Exercise goal
Take the entries below and print, exactly, the stretch from the line containing "s).2) as Hk." through the line containing "destruct l; [by", both included.

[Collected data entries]

>>>

Lemma persist_final_diagnostics_spec c final r0 files :
  is_root root r0 → starts_with_dot (committed_report_id c) = false → report_dir c = r0 ++ [committed_report_id c] →
  yields (keeps_report (report_dir c) files) (persist_final_diagnostics c final) (still_there (report_dir c)).
Proof.
  intros Hr0 Hdot Hdir. assert (visible root (report_dir c)) as Hv by (rewrite Hdir; by eexists _, _).
  assert (∀ error s, keeps_report (report_dir c) files s → still_there (A := unit) (report_dir c) (Err error) s) as Hfail.
  { intros error s Hs. by exists files. }
  unfold persist_final_diagnostics. case_decide as Hpath; [apply yields_fail; eauto|].
  apply bind_of_result; [done|]. intros name _. case_decide; [apply yields_fail; eauto|].
  apply (yields_bind _ _ _ (λ _, keeps_report (report_dir c) files)).
  { intros s [H1 H2]. pose proof (ensure_private_directory_grows (report_dir c) s) as (ds & Hd & Hds). unfold context.
    assert (keeps_report (report_dir c) files (ensure_private_directory (report_dir c) s).2) as Hk.
    { assert (grows (same_visible root) s (ensure_private_directory (report_dir c) s).2) as Hg.
      { exists ds. split; [done|]. eapply Forall_impl; [exact Hds|].
        intros d Hd' q Hq. destruct (Hd' q) as [?|(Hnone & _ & Hpre)]; [done|]. exfalso.
        assert (q = report_dir c) as ->; [|by pose proof (eq_trans (eq_sym H2) Hnone)].
        destruct Hpre as [l Hl]. apply visible_length in Hq, Hv. rewrite Hl, length_app in Hv.
        destruct l; [by rewrite app_nil_r in Hl|simpl in Hv; lia]. }
      split; [by eapply grows_consistent|]. eapply grows_disk in Hg; [|by intros]. by rewrite Hg. }
    destruct (ensure_private_directory (report_dir c) s) as [[[]|error] s']; [done|]. by exists files. }
  intros []. rewrite Hpath. apply (yields_bind _ _ _ (λ m s, keeps_report (report_dir c) files s ∧
    ∃ b, files !! MANIFEST_FILE_NAME = Some b ∧ from_slice b = Ok m)).
  { intros s Hs. pose proof (load_manifest_reads (report_dir c) s) as Hload.
    destruct (load_manifest_inner _ s) as [r s']. destruct Hload as [Hk Hload]. simpl.
    assert (keeps_report (report_dir c) files s') as Hs'.
    { destruct Hs as [H1 H2]. split; [by rewrite Hk|]. unfold disk in *. by rewrite Hk. }
    destruct r as [m|error]; [|by exists files]. split; [done|].
    destruct (Hload m eq_refl) as (b & (files1 & Hf1 & Hb) & Hm). destruct Hs as [_ Hf]. rewrite Hf in Hf1.
    injection Hf1 as <-. eauto. }
  intros m s (Hs & b & Hb & Hm). revert s Hs.
  match goal with |- ∀ s, keeps_report _ _ s → still_there _ (?m s).1 _ => change (yields (keeps_report (report_dir c) files) m (still_there (report_dir c))) end.
  case_decide; [apply yields_fail; eauto|]. apply bind_result; [done|]. intros bytes Hbytes. apply codec in Hbytes.
  case_decide; [apply yields_fail; eauto|]. apply bind_of_result; [done|]. intros rr Hrr.
  assert (rr = r0) as ->.
  { destruct (parent (report_dir c)) as [p|] eqn:Hpar; [|done]. injection Hrr as <-.
    apply parent_Some in Hpar as [_ ->]. by rewrite Hdir, removelast_last. }
  apply bind_steady; [apply steady_new_v4|done|]. intros uuid. cbv zeta.
  set (temp := ("." +:+ MANIFEST_FILE_NAME +:+ "." +:+ committed_report_id c +:+ "." +:+ uuid +:+ ".final.tmp")%string).
  assert (¬ visible root r0) as Hnv by (by apply root_not_visible).
  apply bind_steady; [by apply steady_context, steady_create_file|done|]. intros [].
  apply (yields_bind _ _ _ (λ _ s, ∃ files, keeps_report (report_dir c) files s)).
  - intros s' Hs. unfold catch. pose proof (replace_manifest r0 temp (report_dir c) _ files b m final bytes Hr0 Hdot Hdir
      Hb Hm Hbytes s' Hs) as Hreplaced. revert Hreplaced. match goal with |- context [mbind ?f ?a s'] => by destruct (mbind f a s') end.
  - intros [[]|error].
    + by apply yields_ret.
    + apply (yields_bind _ _ _ (λ _ s, ∃ files, keeps_report (report_dir c) files s)); [|intros; by apply yields_fail].
      intros s Hs. pose proof (yields_still_there (ignore (remove_file (r0 ++ [temp]))) (report_dir c)
        (steady_ignore _ _ (steady_remove_file r0 temp Hnv)) Hv s Hs) as H'.
      by destruct (ignore _ s) as [[]].
Qed.

End Steady.

End ArtifactSpec.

<<<

Answer below
    assert (keeps_report (report_dir c) files (ensure_private_directory (report_dir c) s).2) as Hk.
    { assert (grows (same_visible root) s (ensure_private_directory (report_dir c) s).2) as Hg.
      { exists ds. split; [done|]. eapply Forall_impl; [exact Hds|].
        intros d Hd' q Hq. destruct (Hd' q) as [?|(Hnone & _ & Hpre)]; [done|]. exfalso.
        assert (q = report_dir c) as ->; [|by pose proof (eq_trans (eq_sym H2) Hnone)].
        destruct Hpre as [l Hl]. apply visible_length in Hq, Hv. rewrite Hl, length_app in Hv.
        destruct l; [by rewrite app_nil_r in Hl|simpl in Hv; lia]. }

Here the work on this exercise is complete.